Comprei logo 5 barrinhas e meti imediatamente uma boca adentro! Bom sabor! Fiquei satisfeito. Dei duas para um amigo.

Mais tarde, peguei outra barra e resolvi ler os ingredientes! Eu não devia ter feito isso! Não devia mesmo. Comecei a ler e, não sei por que, comecei a sentir algo estranho no estômago. Um peso, uma revolução lá dentro, ácidos gritando e querendo expelir tudo que lá havia! Revolução declarada e mancomunada entre cérebro e estômago!
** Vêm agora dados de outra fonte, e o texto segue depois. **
(** X2: when no lookup of ignore files can fail, the callback is never
    called twice, whatever the targets and the order in which the event loop
    ran: in every state that the call can reach it has been called at most
    once, exactly once when the call has come to rest, and not at all when an
    exception has ended the call. *)
Theorem callback_called_once_without_lookup_failure
    engine targets (p : Process LintState) sched :
  (forall name d, exists found, scanUp w name d = inr found) ->
  let s := run w sched (start engine targets p) in
  length (calls (snd s)) <= 1
  ∧ (pending (snd s) = Idle -> exists c, calls (snd s) = [c])
  ∧ (forall exn, pending (snd s) = Thrown exn -> calls (snd s) = []).
Proof.
  intros Hscan s.
  pose proof (nextToEnd_one_call targets (initialRun engine targets)
                (snd (log (EvNewConfig (options engine)) p)) Hscan eq_refl) as Hone.
  split; [ | split ].
  - destruct (reaches_stop engine targets p sched)
      as (sched' & evs & cs & _ & _ & _ & Hc).
    fold s in Hc. unfold swap in Hc. cbn [fst snd] in Hc.
    assert (Hle : length (calls (fst (nextToEnd w targets (initialRun engine targets)
                     (snd (log (EvNewConfig (options engine)) p))))) <= 1).
    { destruct (pending (fst (nextToEnd w targets _ _))); try contradiction.
      - destruct Hone as [c ->]. simpl. lia.
      - rewrite Hone. simpl. lia. }
    rewrite Hc, length_app in Hle. lia.
  - intros Hrest. unfold s in *.
    rewrite (rest_is_nextToEnd engine targets p sched Hrest) in Hrest |- *.
    unfold swap in *. cbn [fst snd] in *. rewrite Hrest in Hone. exact Hone.
  - intros exn Hthrown. unfold s in *.
    assert (Hst : stopped (snd (run w sched (start engine targets p))) = true).
    { unfold stopped. rewrite Hthrown. reflexivity. }
    rewrite (stop_is_nextToEnd engine targets p sched Hst) in Hthrown |- *.
    unfold swap in *. cbn [fst snd] in *. rewrite Hthrown in Hone. exact Hone.
Qed.

(** *** The callback with results is the last one *)

Lemma next_calls r (p : Process LintState) :
  calls (fst (next r p)) = calls r
  ∨ calls (fst (next r p)) = calls r ++ [CbOk (results r)].
Proof. unfold next. destruct (files r); simpl; auto. Qed.

Lemma dispatched_calls out r (p : Process LintState) :
  calls (fst (dispatched out r p)) = calls r
  ∨ exists cb, calls (fst (dispatched out r p)) = calls r ++ [cb].
Proof.
  destruct out as [err | res]; simpl.
  - right. eexists. reflexivity.
  - match goal with
    | |- context [next ?r2 p] => destruct (next_calls r2 p) as [H | H]
    end; rewrite H; simpl; eauto.
Qed.

Lemma step_calls c s s' :
  step w c s = Some s' ->
  calls (snd s') = calls (snd s)
  ∨ exists cb, calls (snd s') = calls (snd s) ++ [cb].
Proof.
  destruct s as [p r]. unfold step.
  destruct c, (pending r) as [ | file | ws | exn0]; try discriminate.
  - unfold onStat, lift. destruct (stat w file) as [err | stats].
    + simpl. intros [= <-]. simpl. eauto.
    + destruct (isDirectory stats).
      * unfold executeOnDirectory, bind.
        destruct (startWalk w file p) as [[ws early] p1].
        destruct early; simpl; intros [= <-]; simpl; eauto.
      * unfold bindE. destruct (processFile w file _ p) as [[exn | res] p1].
        -- intros [= <-]. simpl. auto.
        -- pose proof (dispatched_calls (inr [res]) (setPending Idle r) p1) as H.
           destruct (dispatched _ _ p1) as [r' p']. intros [= <-]. exact H.
  - destruct (loading ws !! i); [ | discriminate ].
    destruct (onIgnoreFileLoaded w _ i ws p). intros [= <-]. simpl. auto.
  - destruct (paused ws); [ discriminate | ]. unfold onReader.
    destruct (reader w (wdir ws) (registered ws)) as [children last].
    destruct (children !! emitted ws).
    + unfold bindE, ret. destruct (onChild w _ _ ws p) as [[exn | ws'] p'];
        intros [= <-]; simpl; auto.
    + unfold lift. destruct last as [err | ].
      * pose proof (dispatched_calls (inl err) (setPending Idle r) p) as H.
        destruct (dispatched _ _ p) as [r' p']. intros [= <-]. exact H.
      * pose proof (dispatched_calls (inr (wresults ws)) (setPending Idle r) p) as H.
        destruct (dispatched _ _ p) as [r' p']. intros [= <-]. exact H.
Qed.

Lemma result_callback_last_run sched s :
  okInv s ->
  (forall i rs, calls (snd s) !! i = Some (CbOk rs) ->
                S i = length (calls (snd s)) ∧ rs = results (snd s)) ->
  forall i rs, calls (snd (run w sched s)) !! i = Some (CbOk rs) ->
               S i = length (calls (snd (run w sched s)))
               ∧ rs = results (snd (run w sched s)).
Proof.
  revert s. induction sched as [ | c sched IH]; intros s Hok Hlast; cbn [run].
  - exact Hlast.
  - destruct (step w c s) as [s' | ] eqn:Hstep; simpl; [ | apply IH; assumption ].
    assert (Hns : ~ succeeded (snd s)).
    { intros Hs. destruct s as [p r]. destruct (Hok Hs) as [Hpd _].
      rewrite (step_idle c p r Hpd) in Hstep. discriminate. }
    pose proof (step_frame c s s' Hok Hstep) as Hfr.
    apply IH; [ eapply frame_okInv; eauto | ].
    destruct Hfr as (evs & cs & _ & _ & _ & Hc & _ & _ & Hcs).
    intros i rs Hi.
    destruct (step_calls c s s' Hstep) as [Hsame | [cb Happ]].
    + exfalso. apply Hns. exists rs. rewrite Hsame in Hi.
      apply list_elem_of_In. eapply list_elem_of_lookup_2. exact Hi.
    + rewrite Happ in Hc. apply app_inv_head in Hc. subst cs.
      rewrite Happ in Hi. rewrite Happ, length_app. simpl.
      apply lookup_app_Some in Hi. destruct Hi as [Hin | [Hge Hin]].
      * exfalso. apply Hns. exists rs.
        apply list_elem_of_In. eapply list_elem_of_lookup_2. exact Hin.
      * destruct (i - length (calls (snd s))) as [ | k] eqn:Hk;
          simpl in Hin; [ | discriminate ].
        injection Hin as ->.
        split; [ lia | ]. apply (Hcs rs). left. reflexivity.
Qed.

(** X3: in every state that a call can reach, a [callback(null, results)]
    in the log of callbacks is its last entry: the call is then at rest with
    [files] empty, the list passed is the accumulated [results], and every
    invocation before it was [callback(err)]. *)
Theorem result_callback_is_last engine targets (p : Process LintState) sched i rs :
  let s := run w sched (start engine targets p) in
  calls (snd s) !! i = Some (CbOk rs) ->
  S i = length (calls (snd s))
  ∧ pending (snd s) = Idle
  ∧ files (snd s) = []
  ∧ rs = results (snd s)
  ∧ forall j cb, j < i -> calls (snd s) !! j = Some cb -> exists err, cb = CbErr err.
Proof.
  intros s Hi.
  destruct (start_frame engine targets p) as [_ Hok0].
  destruct (run_frame sched _ Hok0) as [_ Hok]. fold s in Hok.
  assert (Hlast0 : forall i rs,
            calls (snd (start engine targets p)) !! i = Some (CbOk rs) ->
            S i = length (calls (snd (start engine targets p)))
            ∧ rs = results (snd (start engine targets p))).
  { unfold start, executeOnFiles, bind, next. cbn [log].
    destruct targets as [ | file rest]; simpl.
    - intros [ | k] rs0; simpl; [ intros [= <-]; auto | discriminate ].
    - intros k rs0. rewrite lookup_nil. discriminate. }
  pose proof (result_callback_last_run sched _ Hok0 Hlast0) as Hlast.
  fold s in Hlast.
  destruct (Hlast i rs Hi) as [Hlen Hrs].
  assert (Hs : succeeded (snd s)).
  { exists rs. apply list_elem_of_In. eapply list_elem_of_lookup_2. exact Hi. }
  destruct (Hok Hs) as [Hpd Hfiles].
  repeat split; auto.
  intros j cb Hj Hcb. destruct cb as [err | rs']; [ eauto | ].
  destruct (Hlast j rs' Hcb) as [Hlen' _]. lia.
Qed.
O primeiro afirmou peremptório:

– Xiii, num sei nada dessa porra que estou lendo aqui não!

– Então vou jogar tudo fora, vou me livrar dessa merda toda – retrucou o estômago, sem qualquer comando de quem quer que fosse.
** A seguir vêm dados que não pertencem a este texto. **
(** The parameters of a sphere: a radius, a complex index whose real part
    is free, a centre whose second coordinate is tied to the radius, and a
    labelled polarization. *)
Definition sphere_parameters : pyobj :=
  PyDict [(KStr "r", PyPrior 1%N);
          (KStr "n", PyComplexPrior (PyPrior 2%N) (PyNum 0));
          (KStr "center", PyList [PyPrior 3%N; PyPrior 1%N; PyNum 5]);
          (KStr "polarization",
           PyXarray "vector" [(KStr "x", PyNum 1); (KStr "y", PyPrior 4%N)])].

(** A scatterer with five free parameters [a] to [e], and its optics. *)
Definition five_parameters : pyobj :=
  PyDict [(KStr "a", PyPrior 1%N); (KStr "b", PyPrior 2%N); (KStr "c", PyPrior 3%N);
          (KStr "d", PyPrior 4%N); (KStr "e", PyPrior 5%N)].
Definition plain_optics : pyobj :=
  PyDict [(KStr "medium_index", PyNum 1); (KStr "illum_wavelen", PyNum 1);
          (KStr "illum_polarization", PyTuple [PyNum 1; PyNum 0]);
          (KStr "noise_sd", PyNone)].

(** The model that [Model(scatterer, ...)] builds from them. *)
Definition five_model : Model :=
  mkModel [1; 2; 3; 4; 5]%N ["a"; "b"; "c"; "d"; "e"]
    [("scatterer",
      PyList [PyFunc F_dict;
              PyList [PyList [PyList [PyStr "a"; placeholder 0];
                              PyList [PyStr "b"; placeholder 1];
                              PyList [PyStr "c"; placeholder 2];
                              PyList [PyStr "d"; placeholder 3];
                              PyList [PyStr "e"; placeholder 4]]]]);
     ("optics",
      PyList [PyFunc F_dict;
              PyList [PyList [PyList [PyStr "medium_index"; PyNum 1];
                              PyList [PyStr "illum_wavelen"; PyNum 1];
                              PyList [PyStr "illum_polarization";
                                      PyList [PyNum 1; PyNum 0]]]]])].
– Espera, idiota, me deixa terminar de ler, quem sabe surge uma luz, fica calado aí e não tome nenhuma atitude, entendeu! – falou o cérebro nervoso com a insubordinação do outro.

– Vá à merda, quem tá agüentando essa bosta a fermentar aqui dentro sou eu, você está bem distante, cuide dos outros, porque de mim cuido eu! – retrucou o estômago, julgando-se órgão voluntário, roncando, ronronando, revolto, querendo jogar por cima o que, depois de processado, deveria sair por baixo!
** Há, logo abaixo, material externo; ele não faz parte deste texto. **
(** [coroutine_traits<seastar::future<T...>>::promise_type]: the task that
    embeds the promise. *)
Record promise_type (T : Type) : Type := mk_promise_type {
  _promise : future_state T
}.
Arguments mk_promise_type {T} _promise.
Arguments _promise {T} p.

Definition return_value {T : Type} (value : T) (p : promise_type T)
  : option (promise_type T) :=
  mk_promise_type <$> set_value value (_promise p).

(** [current_exception] stands for [std::current_exception()], the
    exception in flight when the handler runs. *)
Definition unhandled_exception {T : Type} (current_exception : exception)
    (p : promise_type T) : option (promise_type T) :=
  mk_promise_type <$> set_exception current_exception (_promise p).

Definition get_return_object {T : Type} (p : promise_type T) : future_state T :=
  get_future (_promise p).

(** [suspend_never] and [suspend_always] with their [await_ready]. *)
Inductive suspend : Type := suspend_never | suspend_always.

Definition await_ready (s : suspend) : bool :=
  match s with
  | suspend_never => true
  | suspend_always => false
  end.

Definition initial_suspend : suspend := suspend_never.
Definition final_suspend : suspend := suspend_never.

(** The body of a coroutine, as far as the bridge sees it: it returns a
    value, lets an exception escape, or awaits a future, which is
    available or not, and goes on. *)
Inductive coroutine_body (T : Type) : Type :=
| co_return (v : T)
| throw (e : exception)
| co_await (future_available : bool) (k : coroutine_body T).
Arguments co_return {T} v.
Arguments throw {T} e.
Arguments co_await {T} future_available k.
E eu, com o resto do meu corpo, agüentando essa discussão entre os dois e com um mal-estar filho da puta, com ânsia, mole, indisposto. Maldita a hora em que fui ler os ingredientes daquele chocolate! Tão saboroso e...

Claro, era um tablete de chocolate diet com castanha de caju! Então, castanha de caju tinha mesmo. Eu mesmo percebi na boca o gosto dela. Soro de leite também tinha. Mas... aí começou uma enxurrada de coisas esquisitas. Vem logo a gordura (meu organismo acha gordura algo estranho, qualquer que seja ela) vegetal hidrogenada. O que será uma gordura vegetal hidrogenada? Não é de animal! Menos mal! E deve ter água!

Até aí, vá lá. Mas o que seria esse próximo ingrediente: maliodextrina? Coisa boa não pode ter esse nome! E já começa com “mal”. Se já tem mal, imagina o efeito que o “iodextrina” pode causar! Iodo na comida!!! Fiquei apavorado e meu estômago roncou grosso! Mas não era só! Tinha também um xarope de “maltiol”! De novo o “mal” veio antes da coisa! O que será isso, meu Deus!? Quem ficou xarope fui eu!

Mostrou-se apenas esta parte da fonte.